Ivan-Tang-3D/ViewRefer3D

RuntimeError: CUDA error: invalid argument

Morgansgun opened this issue · 6 comments

Hello again!Thanks for your reply previously,I finally finished the train process.But recently when I try to run the test.sh,some errors come again.
I ran the test.sh as your Readme says,the file is:

SR3D_GPT='/home/sd/Harddisk/sba/BS/ViewRefer3D-main/referit3d/data/Sr3D_release.csv'
PATH_OF_SCANNET_FILE='/home/sd/Harddisk/sba/BS/ViewRefer3D-main/referit3d/data/scanresult/keep_all_points_with_global_scan_alignment/keep_all_points_with_global_scan_alignment.pkl'
PATH_OF_REFERIT3D_FILE=${SR3D_GPT}
PATH_OF_BERT='/home/sd/Harddisk/sba/BS/ViewRefer3D-main/referit3d/data/bert'

VIEW_NUM=4
EPOCH=100
DATA_NAME=SR3D
EXT=ViewRefer_test
DECODER=4
NAME=${DATA_NAME}_${VIEW_NUM}view_${EPOCH}ep_${EXT}
TRAIN_FILE=train_referit3d

TYPE=reserved
python -u /home/sd/Harddisk/sba/BS/ViewRefer3D-main/referit3d/scripts/${TRAIN_FILE}.py \
--mode evaluate \
-scannet-file ${PATH_OF_SCANNET_FILE} \
-referit3D-file ${PATH_OF_REFERIT3D_FILE} \
--bert-pretrain-path ${PATH_OF_BERT} \
--log-dir logs/results/${NAME} \
--resume-path '/home/sd/Harddisk/sba/BS/ViewRefer3D-main/referit3d/logs/results/SR3D_4view_100ep_ViewRefer/12-07-2023-11-19-59/checkpoints/best_model.pth'\
--model 'referIt3DNet_transformer' \
--unit-sphere-norm True \
--batch-size 6 \
--n-workers 4 \
--max-train-epochs ${EPOCH} \
--encoder-layer-num 3 \
--decoder-layer-num ${DECODER} \
--decoder-nhead-num 8 \
--view_number ${VIEW_NUM} \
--rotate_number 4 \
--label-lang-sup True > ./logs/results/${NAME}.log 2>&1 &

And the file can run for a while ,then it will break at the same place everytime :
100%|█████████▉| 1476/1478 [04:02<00:00, 6.34it/s]
100%|█████████▉| 1477/1478 [04:02<00:00, 6.32it/s]
100%|██████████| 1478/1478 [04:02<00:00, 7.01it/s]
100%|██████████| 1478/1478 [04:02<00:00, 6.09it/s]

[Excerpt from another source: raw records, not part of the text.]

(* ===== verification/Fission.v ===== *)
(** * Fission: mutual exclusion across hosts

    The distributed lock of [System] with the Tofino switch, for exclusive
    requests: in every interleaving and for every delivery order exactly one
    place owns the lock - the switch (the lock is free), one host (its agent, on
    behalf of one holder), or one packet in flight (a free, a transfer or a grant
    with agency) - so at most one task holds it.  Then two runs in which every
    link delivers in order: with shared requests two tasks that exclude each
    other hold the lock at once, and with exclusive ones a request is lost. *)

From S2P Require Import Prelude RwSpec Types Post Lock LockProofs LockApi Agent LockApiProofs Switch System.

#[local] Open Scope prog_scope.

(** ** Packets of exclusive requests *)

Section excl.
Context (bmv2_build : bool) (n lid : Z) (Hn : 1 <= n < 64) (Hlid : 0 <= lid < SWITCH_LOCK_NUM).

Abbreviation cfg_of := (cfg_of bmv2_build).
Abbreviation sys_step := (sys_step (tofino n) bmv2_build true lid).
Abbreviation sys_run := (sys_run (tofino n) bmv2_build true lid).

Definition acq_pkt (m t a : Z) : packet :=
  Packet POST_LOCK_ACQUIRE (Hdr 1 (htonl lid) m t a 0 0) [] [].
Definition free_pkt (h : Z) : packet :=
  Packet POST_LOCK_FREE (Hdr 2 (htonl lid) h 0 h 0 0) [] [].
Definition transfer_pkt (h m t : Z) (wq : list wqe) : packet :=
  Packet POST_LOCK_TRANSFER (Hdr 3 (htonl lid) m t h (u32 (Z.of_nat (length wq))) 0) wq [].
(** [b] is the mode byte: 1, or 35 for a transferred lock. *)
Definition grant_pkt (b m t : Z) (wq : list wqe) : packet :=
  Packet POST_LOCK_GRANT_WITH_AGENT (Hdr b (htonl lid) m t m (u32 (Z.of_nat (length wq))) 0) wq [].

Definition host_ok (h : Z) : Prop := 1 <= h <= n.

Definition excl_wqe (w : wqe) : Prop :=
  wq_op w = ls_val LOCK_EXCL /\ host_ok (wq_host w) /\ in_uw 30 (wq_task w).

(** The packets there are. *)
Inductive msg_ok : msg -> Prop :=
  | ok_acq_up h m t a : host_ok m -> in_uw 30 t -> msg_ok (ToSwitch h (acq_pkt m t a))
  | ok_free h x : host_ok x -> msg_ok (ToSwitch h (free_pkt x))
  | ok_transfer h x m t wq :
      host_ok m -> in_uw 30 t -> Forall excl_wqe wq -> msg_ok (ToSwitch h (transfer_pkt x m t wq))
  | ok_acq_down h m t a : host_ok h -> host_ok m -> in_uw 30 t -> msg_ok (ToHost h (acq_pkt m t a))
  | ok_grant m t : host_ok m -> in_uw 30 t -> msg_ok (ToHost m (grant_pkt 1 m t []))
  | ok_grant_transferred m t wq :
      host_ok m -> in_uw 30 t -> Forall excl_wqe wq -> msg_ok (ToHost m (grant_pkt 35 m t wq)).

(** A packet that carries the ownership of the lock. *)
Definition is_token (m : msg) : bool :=
  match m with
  | ToSwitch _ p => (pk_type p =? POST_LOCK_FREE) || (pk_type p =? POST_LOCK_TRANSFER)
  | ToHost _ p => pk_type p =? POST_LOCK_GRANT_WITH_AGENT
  end.

Definition tokens (l : list msg) : nat := length (filterb is_token l).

0%| | 0/1478 [00:00<?, ?it/s]
0%| | 0/1478 [00:01<?, ?it/s]

And the error is :
Traceback (most recent call last):
File "/home/sd/Harddisk/sba/BS/ViewRefer3D-main/referit3d/scripts/train_referit3d.py", line 291, in
args, out_file=out_file,tokenizer=tokenizer)
File "/home/sd/Harddisk/sba/BS/ViewRefer3D-main/referit3d/analysis/deepnet_predictions.py", line 42, in analyze_predictions
net_stats = detailed_predictions_on_dataset(model, d_loader, args=args, device=device, FOR_VISUALIZATION=True,tokenizer=tokenizer)
File "/home/sd/anaconda3/envs/viewrefer/lib/python3.7/site-packages/torch/autograd/grad_mode.py", line 26, in decorate_context
return func(*args, **kwargs)
File "/home/sd/Harddisk/sba/BS/ViewRefer3D-main/referit3d/models/referit3d_net_utils.py", line 205, in detailed_predictions_on_dataset
batch[k] = batch[k].to(device)
RuntimeError: CUDA error: invalid argument

Why the training process is smooth ,but the error occurs during the test?

The reason is that the analyze_predictions function of deepnet_predictions file is not involved in the training process but in the test process. My advice is to ipdb at the 205 line of referit3d_net_utils file. Because of the recent business, I would find the error case in the following days.

The reason is that the analyze_predictions function of deepnet_predictions file is not involved in the training process but in the test process. My advice is to ipdb at the 205 line of referit3d_net_utils file. Because of the recent business, I would find the error case in the following days.

Thanks for your reply! I will try your advice and see if it works.
Here I find another problem: in the file "prepare_referential_data.py" has"from referit3d.in_out.sr3d import load_sr3d_raw_data" line14.But I actually don't find the definition of load_sr3d_raw_data in sr3d.py,so it can't be imported.

Sorry, I push the wrong file, whose content is three_d_obejct.py. You could refer to this link: https://github.com/sega-hsj/MVT-3DVG/blob/main/referit3d/in_out/sr3d.py

I have revised the content of sr3d.py

I have revised the content of sr3d.py

OK!But I didn't find the way to slove the first error yet, I retrained a model, didn't work.

It might be related with k in batch[k]